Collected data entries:
== Segment start ==

(* ===== verification/WebSocketImpl.v ===== *)
(** * Concrete WebSocket sessions

    A recording socket on the service and client of [ServiceImpl.v], a whole
    session run through it, and an execution of the streaming phase. *)

From Stdlib Require Import QArith.QArith Strings.Byte.
From S2P Require Import Prelude PyStr PyDict PyVal Passwords Config Topics Models Auth Client ClientFacts Interface ClientImpl Service ServiceFacts RetainedQuery ServiceImpl Api Stream WebSocket WebSocketFacts.
#[local] Open Scope Z_scope.
#[local] Existing Instance ascii_case.

Inductive socket_call : Type :=
  | KAccept
  | KSend (v : pyval)
  | KClose (code : Z) (reason : string).

Notation socket_world := (demo_world * list socket_call)%type.

Definition record_socket (k : socket_call) : M socket_world unit := modify (λ w, (fst w, snd w ++ [k])).

(** The client's first frame is [frame]. *)
Definition demo_socket (frame : pyval) : Socket socket_world :=
  mkSocket (record_socket KAccept) (mret frame) (λ v, record_socket (KSend v)) (λ c r, record_socket (KClose c r)).

Lemma demo_socket_quiet frame : quiet_socket (C := gateway_client recorder) (demo_socket frame).
Proof. repeat split. Qed.

Lemma demo_socket_frames frame owner : socket_frames (C := gateway_client recorder) (demo_socket frame) owner.
Proof.
  split; [|split; [|split]]; [| |intros v|intros code reason]; intros w Hw; (split; [exact Hw|reflexivity]).
Qed.

Definition demo_stream : claims → list pystr → M socket_world (option (Z * string)) :=
  λ _ _, mret (Some (1008, "Token expired"%string)).

Definition demo_start : socket_world := ((new_service, demo_client), []).

Definition demo_token : pystr :=
  match plain_jwt_encode (session_claims (&"gateway") (VInt 2800)) (jwt_secret_key demo_acl) (&"HS256") with
  | Ok token => token
  | Raise _ => []
  end.

Lemma websocket_requires_authorization_witness :
  fst (fst (websocket_endpoint mqtt_match demo_acl (demo_socket VNone) (Some (&"Bearer nope")) (&"gateway/t")
    demo_now (&"u") demo_stream demo_start)) = fst demo_start.
Proof.
  pose proof (websocket_requires_authorization mqtt_match demo_acl (demo_socket VNone)
    (Some (&"Bearer nope")) (&"gateway/t") demo_now (&"u") demo_stream demo_start (demo_socket_quiet VNone)) as [_ H].
  assert (snd (admit_session mqtt_match demo_acl (demo_socket VNone) (Some (&"Bearer nope")) (&"gateway/t")
    demo_now demo_start) = Ok None) as E by (vm_compute; reflexivity).
  rewrite E in H. exact H.
Defined.

Definition demo_session : socket_world * outcome unit :=
  session mqtt_match demo_acl (demo_socket VNone) (&"websocket:u") demo_stream [] [demo_topic] demo_start.

Lemma recorder_raises_nothing : broker_raises_runtime (C := gateway_client recorder).
Proof.
  intros topic c e. cbn. unfold Client.unsubscribe. run_M.
  destruct (c_client c); cbn; repeat case_match; simplify_eq/=; try done.
Qed.

Lemma websocket_session_releases_everything_witness :
  (∀ t, owners_at (abstraction (fst (fst (fst demo_session)))) t !! (&"websocket:u") = None)
  ∧ snd (fst demo_session) =
      [KSend (ready_frame [demo_topic]); KClose 1008 "Token expired"].
Proof.
  split; [|vm_compute; reflexivity].
  pose proof (websocket_session_releases_everything mqtt_match demo_acl (demo_socket VNone) (&"websocket:u")
    demo_stream [] [demo_topic] demo_start demo_consistent) as H. fold demo_session in H.
  destruct demo_session as [w r]. apply H.
  - cbn. intros Hin. apply list_elem_of_singleton in Hin. discriminate Hin.
  - intros t. cbn. unfold abstraction, owners_at. cbn. rewrite lookup_fmap. reflexivity.
  - apply demo_socket_frames.
  - intros requested d w0 Hw. split; [exact Hw|reflexivity].
  - exact recorder_raises_nothing.
Defined.

(** ** The streaming phase *)

Definition demo_message : MQTTMessage := stream_message demo_packet 0.
Definition demo_stream_events : list stream_event := [TCheck 0; TPacket demo_packet 0; TGet; TSent].
Definition demo_stream_final : Stream :=
  mkStream [] false SChecking [(0%Q, FData demo_message)] None false true true false.

Notation demo_requested := [demo_topic].
Notation demo_stream_step := (stream_step mqtt_match demo_acl demo_requested 10%Q).

Lemma demo_stream_run : steps demo_stream_step new_stream demo_stream_events demo_stream_final.
Proof.
  eapply steps_cons; [apply step_check; reflexivity|].
  eapply steps_cons; [apply step_packet|].
  eapply steps_cons; [eapply step_get; vm_compute; reflexivity|].
  eapply steps_cons; [eapply step_sent; vm_compute; reflexivity|].
  apply steps_nil.
Qed.

Lemma stream_delivers_in_order_witness :
  sent_data demo_stream_final = [demo_message]
  ∧ sent_data demo_stream_final ++ sending demo_stream_final ++ t_queue demo_stream_final =
      demo_stream_events ≫= arrived mqtt_match demo_acl demo_requested.
Proof.
  split; [reflexivity|].
  apply (stream_delivers_in_order mqtt_match demo_acl demo_requested 10%Q demo_stream_events demo_stream_final).
  - cbn. lia.
  - exact demo_stream_run.
  - discriminate.
  - reflexivity.
Defined.

Lemma stream_respects_expiry_witness :
  (∀ checked data, (checked, data) ∈ t_sent demo_stream_final → (checked < 10)%Q)
  ∧ t_close (sender_check 10%Q 10%Q demo_stream_final) = Some (1008, "Token expired"%string).
Proof.
  destruct (stream_respects_expiry mqtt_match demo_acl demo_requested 10%Q demo_stream_events demo_stream_final)
    as (H1 & H2 & _); [cbn; lia|exact demo_stream_run|].
  split; [exact H1|].
  destruct (H2 10%Q (sender_check 10%Q 10%Q demo_stream_final)) as (_ & H3 & _); [discriminate| |exact H3].
  apply step_check; reflexivity.
Defined.

(** A session whose queue holds its 64 messages. *)
Definition demo_full : Stream := Nat.iter 64 (ws_callback mqtt_match demo_acl demo_requested demo_packet 0) new_stream.

Lemma demo_full_run n t :
  steps demo_stream_step t (replicate n (TPacket demo_packet 0))
    (Nat.iter n (ws_callback mqtt_match demo_acl demo_requested demo_packet 0) t).
Proof.
  revert t. induction n as [|n IH]; intros t; [apply steps_nil|]. rewrite Nat.iter_succ_r. cbn [replicate].
  eapply steps_cons; [apply step_packet|apply IH].
Qed.

(** The next packet overflows the queue; the overflow task and the owner then end
    the session. *)
Definition demo_overflowed : Stream := ws_callback mqtt_match demo_acl demo_requested demo_packet 0 demo_full.
Definition demo_ended : Stream := cancel_group (run_overflow demo_overflowed).

Lemma demo_ended_run : steps demo_stream_step demo_overflowed [TOverflow; TCancel] demo_ended.
Proof.
  eapply steps_cons; [apply step_overflow; vm_compute; reflexivity|].
  eapply steps_cons; [apply step_cancel; vm_compute; reflexivity|]. apply steps_nil.
Qed.

Lemma stream_overflow_closes_witness :
  t_overflow demo_overflowed = true
  ∧ (∃ e t, turn e = true ∧ demo_stream_step demo_overflowed e t)
  ∧ t_cancelled demo_ended = true ∧ t_close demo_ended = Some (1013, "Client cannot keep up"%string).
Proof.
  destruct (stream_overflow_closes mqtt_match demo_acl demo_requested 10%Q _ demo_full demo_packet 0 (demo_full_run 64 _))
    as (H1 & _ & _ & H2); [vm_compute; reflexivity|vm_compute; discriminate|].
  split; [exact H1|]. split; [|split].
  - apply (H2 [] _ (steps_nil _ _)). vm_compute. reflexivity.
  - apply (H2 _ _ demo_ended_run). reflexivity.
  - destruct (H2 _ _ demo_ended_run) as (_ & _ & _ & _ & _ & H3).
    destruct (H3 ltac:(vm_compute; reflexivity)) as (_ & [H4|H4] & _); [exact H4|vm_compute in H4; discriminate H4].
Defined.

(** ** The REST interface *)

Lemma rest_requires_token_witness :
  ∃ e, rest mqtt_match demo_acl demo_now (Some (&"nope")) (&"u") demo_await
         (PostSubscribe (mkSubscribeRequest demo_topic 0)) (new_service, demo_client)
       = ((new_service, demo_client), Raise e) ∧ exn_kind e = EHTTP 401.
Proof.
  apply rest_requires_token. intros token [= <-]. vm_compute. reflexivity.
Defined.

Lemma topic_routes_witness :
  list_topics mqtt_match demo_acl demo_shared = (demo_shared, Ok [mkTopicInfo demo_topic 0 None])
  ∧ get_topic mqtt_match demo_acl (&"gateway/other") demo_shared =
      (demo_shared, Raise (http_exception 404 "Topic not subscribed")).
Proof.
  destruct (topic_routes_show_subscriptions mqtt_match demo_acl (take 2 demo_calls) new_service demo_client
    demo_shared.1 demo_shared.2
    (snd (run_calls mqtt_match demo_acl (take 2 demo_calls) (new_service, demo_client)))) as [H1 H2].
  - intros t Ht. apply elem_of_nil in Ht. destruct Ht.
  - vm_compute. reflexivity.
  - assert (demo_shared = (demo_shared.1, demo_shared.2)) as E by (vm_compute; reflexivity). split.
    + rewrite E, H1. vm_compute. reflexivity.
    + rewrite E, H2. vm_compute. reflexivity.
Defined.
Definition exponent_text (r : pystr) : pystr :=
  match r with
  | c :: r =>
    if bool_decide (c ∈ &"eE") then
      let sign := match r with s :: _ => if bool_decide (s ∈ &"+-") then [s] else [] | [] => [] end in
      match take_while is_digit (drop (length sign) r) with [] => [] | ds => c :: sign ++ ds end
    else []
  | [] => []
  end.

(** The value of the text of a number. *)
Definition number_value (negative : bool) (whole tail : pystr) : outcome pyval :=
  if bool_decide (tail = [])
  then Ok (VInt (if negative then - int_of_digits whole else int_of_digits whole))
  else q ← py_float (VStr ((if negative then [chr "-"] else []) ++ whole ++ tail)); Ok (VFloat q).

(** A match of the scanner's number pattern after its sign. *)
Definition unsigned_number (negative : bool) (s : pystr) : outcome (pyval * pystr) :=
  match s with
  | c :: s' =>
    if is_digit c then
      let whole := if bool_decide (c = chr "0") then [c] else c :: take_while is_digit s' in
      let r := drop (length whole) s in
      let fraction := fraction_text r in
      let exponent := exponent_text (drop (length fraction) r) in
      v ← number_value negative whole (fraction ++ exponent);
      Ok (v, drop (length (fraction ++ exponent)) r)
    else Raise json_error
  | [] => Raise json_error
  end.

Definition json_number (s : pystr) : outcome (pyval * pystr) :=
  match s with
  | c :: s' => if bool_decide (c = chr "-") then unsigned_number true s' else unsigned_number false s
  | [] => Raise json_error
  end.

(** ** Values *)

Section loads.
Context (hook : list (pystr * pyval) → outcome pyobject).

(** [scan_once], with the loops of [JSONArray] and [JSONObject] from their first
    item on. *)
Fixpoint json_value (n : nat) (s : pystr) : outcome (pyval * pystr) :=
  match n with
  | O => Raise out_of_fuel
  | S n =>
    match s with
    | [] => Raise json_error
    | c :: r =>
      if bool_decide (c = 34%N) then '(t, r) ← json_string_at r; Ok (VStr t, r)
      else if bool_decide (c = chr "{") then
        let r := skip_space r in
        if startswith (&"}") r then d ← hook []; Ok (VDict d, tail r)
        else '(entries, r) ← json_members n r; d ← hook entries; Ok (VDict d, r)
      else if bool_decide (c = chr "[") then
        let r := skip_space r in
        if startswith (&"]") r then Ok (VList [], tail r)
        else '(items, r) ← json_elements n r; Ok (VList items, r)
      else if startswith (&"null") s then Ok (VNone, drop 4 s)
      else if startswith (&"true") s then Ok (VBool true, drop 4 s)
      else if startswith (&"false") s then Ok (VBool false, drop 5 s)
      else json_number s
    end
  end
with json_elements (n : nat) (s : pystr) : outcome (list pyval * pystr) :=
  match n with
  | O => Raise out_of_fuel
  | S n =>
    '(v, r) ← json_value n s;
    match skip_space r with
    | c :: r =>
      if bool_decide (c = chr ",") then '(l, r) ← json_elements n (skip_space r); Ok (v :: l, r)
      else if bool_decide (c = chr "]") then Ok ([v], r)
      else Raise json_error
    | [] => Raise json_error
    end
  end
with json_members (n : nat) (s : pystr) : outcome (list (pystr * pyval) * pystr) :=
  match n with
  | O => Raise out_of_fuel
  | S n =>
    match s with
    | q :: s =>
      if bool_decide (q = 34%N) then
        '(k, r) ← json_string_at s;
        match skip_space r with
        | c :: r =>
          if bool_decide (c = chr ":") then
            '(v, r) ← json_value n (skip_space r);
            match skip_space r with
            | c :: r =>
              if bool_decide (c = chr ",") then '(l, r) ← json_members n (skip_space r); Ok ((k, v) :: l, r)
              else if bool_decide (c = chr "}") then Ok ([(k, v)], r)
              else Raise json_error
            | [] => Raise json_error
            end
          else Raise json_error
        | [] => Raise json_error
        end
      else Raise json_error
    | [] => Raise json_error
    end
  end.

(** [json.loads] of a text *)
Definition json_loads (s : pystr) : outcome pyval :=
  let s := skip_space s in
  '(v, r) ← json_value (2 * length s + 2) s;
  match skip_space r with [] => Ok v | _ => Raise json_error end.
End loads.

(** ** Encodings *)

Definition unicode_error : exn := Exn EUnicode "can't decode bytes".

(** A code unit of some bytes, in either byte order. *)
Definition code_unit (big_endian : bool) (b : bytes) : N :=
  fold_left (λ a x, (a * 256 + Byte.to_N x)%N) (if big_endian then b else rev b) 0%N.

Fixpoint units_of_2 (big_endian : bool) (b : bytes) : outcome (list N) :=
  match b with
  | [] => Ok []
  | a :: c :: b => l ← units_of_2 big_endian b; Ok (code_unit big_endian [a; c] :: l)
  | _ => Raise unicode_error
  end.

Fixpoint units_of_4 (big_endian : bool) (b : bytes) : outcome (list N) :=
  match b with
  | [] => Ok []
  | a :: c :: d :: e :: b =>
    let u := code_unit big_endian [a; c; d; e] in
    if (u <? 1114112)%N then l ← units_of_4 big_endian b; Ok (u :: l) else Raise unicode_error
  | _ => Raise unicode_error
  end.

(** UTF-16 code units to code points; a lone surrogate stands for itself. *)
Fixpoint join_units (l : list N) : pystr :=
  match l with
  | [] => []
  | u :: l' =>
    match l' with
    | v :: l'' => if high_surrogate u && low_surrogate v then join_surrogates u v :: join_units l'' else u :: join_units l'
    | [] => [u]
    end
  end.
(** ** Characters *)

Lemma hex4_hex_value n r : (n < 65536)%N → hex4_value (hex4 n ++ r) = Some (n, r).
Proof.
  intros Hn. unfold hex4, hex4_value. cbn [app].
  assert (n / 4096 < 16)%N as H3 by (apply N.Div0.div_lt_upper_bound; lia).
  rewrite (N.mod_small (n / 4096)) by done.
  assert (∀ m, (m < 16)%N → hex_value (hex_digit m) = Some m) as Hx by (intros m Hm; by apply hex_digit_value).
  rewrite !Hx by (try done; apply N.mod_lt; done). cbn [mbind option_bind].
  do 2 f_equal.
  pose proof (N.div_mod n 16 ltac:(done)). pose proof (N.div_mod (n / 16) 16 ltac:(done)) as H1.
  pose proof (N.div_mod (n / 256) 16 ltac:(done)) as H2.
  rewrite N.Div0.div_div in H1, H2. change (16 * 16)%N with 256%N in H1. change (256 * 16)%N with 4096%N in H2. lia.
Qed.

Lemma scalar_char_spec c : scalar_char c = true → (c < 1114112)%N ∧ ¬ (55296 ≤ c ≤ 57343)%N.
Proof.
  unfold scalar_char, surrogate. rewrite andb_true_iff, negb_true_iff, andb_false_iff, N.ltb_lt, !N.leb_gt. lia.
Qed.

Lemma not_high c : ¬ (55296 ≤ c ≤ 57343)%N → high_surrogate c = false.
Proof. intros Hc. unfold high_surrogate. rewrite andb_false_iff, !N.leb_gt. lia. Qed.

Lemma surrogate_ranges q : (q < 1024)%N →
  high_surrogate (55296 + q) = true ∧ low_surrogate (56320 + q) = true ∧ (55296 + q < 65536)%N ∧ (56320 + q < 65536)%N.
Proof. intros Hq. unfold high_surrogate, low_surrogate. rewrite !andb_true_iff, !N.leb_le. lia. Qed.
(** A record of the document that was read, in the view. *)
Lemma record_in_view state v plans run r :
  ledger_view (VDict state) = Some v → check_ledger float_repr sha256_hex (VDict state) = Ok state →
  dict_get (&"plans") state = Some (VDict plans) → (run, r) ∈ plans →
  ∃ d p n, r = VDict d ∧ dict_get (&"plan") d = Some (VDict p) ∧ dict_get (&"build_number") p = Some (VInt n)
  ∧ v_plans v !! run = Some (canonical r) ∧ record_number (canonical r) = Some n
  ∧ recorded_plan (canonical r) = Some (canonical (VDict p)).
Proof.
  intros Hv (_ & c & f & p' & Hc & Hf & Hp' & Hfc & Hr)%check_ledger_ok Hplans Hin.
  rewrite Hplans in Hp'. injection Hp' as <-.
  destruct (ledger_view_inv _ _ Hv) as (Hplain & p' & _ & _ & Hp' & Hvp). rewrite Hplans in Hp'. injection Hp' as <-.
  destruct (check_reservation_ok _ _ _ (Hr _ _ Hin)) as (d & p & n & -> & Hd & Hn & _).
  pose proof (plain_get _ _ _ Hplain Hplans) as Hpl. apply plain_dict in Hpl as [Hnd Hpl].
  destruct (Hpl _ _ Hin) as [_ Hpd].
  exists d, p, n. split_and!; [done..| | |].
  - rewrite Hvp, lookup_fmap, lookup_to_map. by rewrite (dict_elem_get run (VDict d)).
  - by eapply record_number_canonical.
  - by eapply recorded_plan_canonical.
Qed.

(** Peeling a passive computation off a sequence. *)
Lemma passive_step {A B} (m : M G A) (f : A → M G B) g g' r :
  (m ≫= f) g = (g', r) → passive m →
  (∃ e, r = Raise e ∧ grows (ledger g) (ledger g'))
  ∨ ∃ g2 a, grows (ledger g) (ledger g2) ∧ m g = (g2, Ok a) ∧ f a g2 = (g', r).
Proof.
  intros E Hm. unfold mbind, M_bind in E. destruct (m g) as [g2 [a|e]] eqn:Em.
  - right. exists g2, a. split_and!; [by eapply Hm|done|done].
  - left. injection E as <- <-. exists e. split; [done|by eapply Hm].
Qed.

== Segment end ==

Retype exactly the lines of the data above that fall between the line with "Definition record_socket (k" and the line with "pose proof (websocket_requires_authorization", inclusive, and add nothing.

### SOLUTION TO THE PROBLEM
Definition record_socket (k : socket_call) : M socket_world unit := modify (λ w, (fst w, snd w ++ [k])).

(** The client's first frame is [frame]. *)
Definition demo_socket (frame : pyval) : Socket socket_world :=
  mkSocket (record_socket KAccept) (mret frame) (λ v, record_socket (KSend v)) (λ c r, record_socket (KClose c r)).

Lemma demo_socket_quiet frame : quiet_socket (C := gateway_client recorder) (demo_socket frame).
Proof. repeat split. Qed.

Lemma demo_socket_frames frame owner : socket_frames (C := gateway_client recorder) (demo_socket frame) owner.
Proof.
  split; [|split; [|split]]; [| |intros v|intros code reason]; intros w Hw; (split; [exact Hw|reflexivity]).
Qed.

Definition demo_stream : claims → list pystr → M socket_world (option (Z * string)) :=
  λ _ _, mret (Some (1008, "Token expired"%string)).

Definition demo_start : socket_world := ((new_service, demo_client), []).

Definition demo_token : pystr :=
  match plain_jwt_encode (session_claims (&"gateway") (VInt 2800)) (jwt_secret_key demo_acl) (&"HS256") with
  | Ok token => token
  | Raise _ => []
  end.

Lemma websocket_requires_authorization_witness :
  fst (fst (websocket_endpoint mqtt_match demo_acl (demo_socket VNone) (Some (&"Bearer nope")) (&"gateway/t")
    demo_now (&"u") demo_stream demo_start)) = fst demo_start.
Proof.
  pose proof (websocket_requires_authorization mqtt_match demo_acl (demo_socket VNone)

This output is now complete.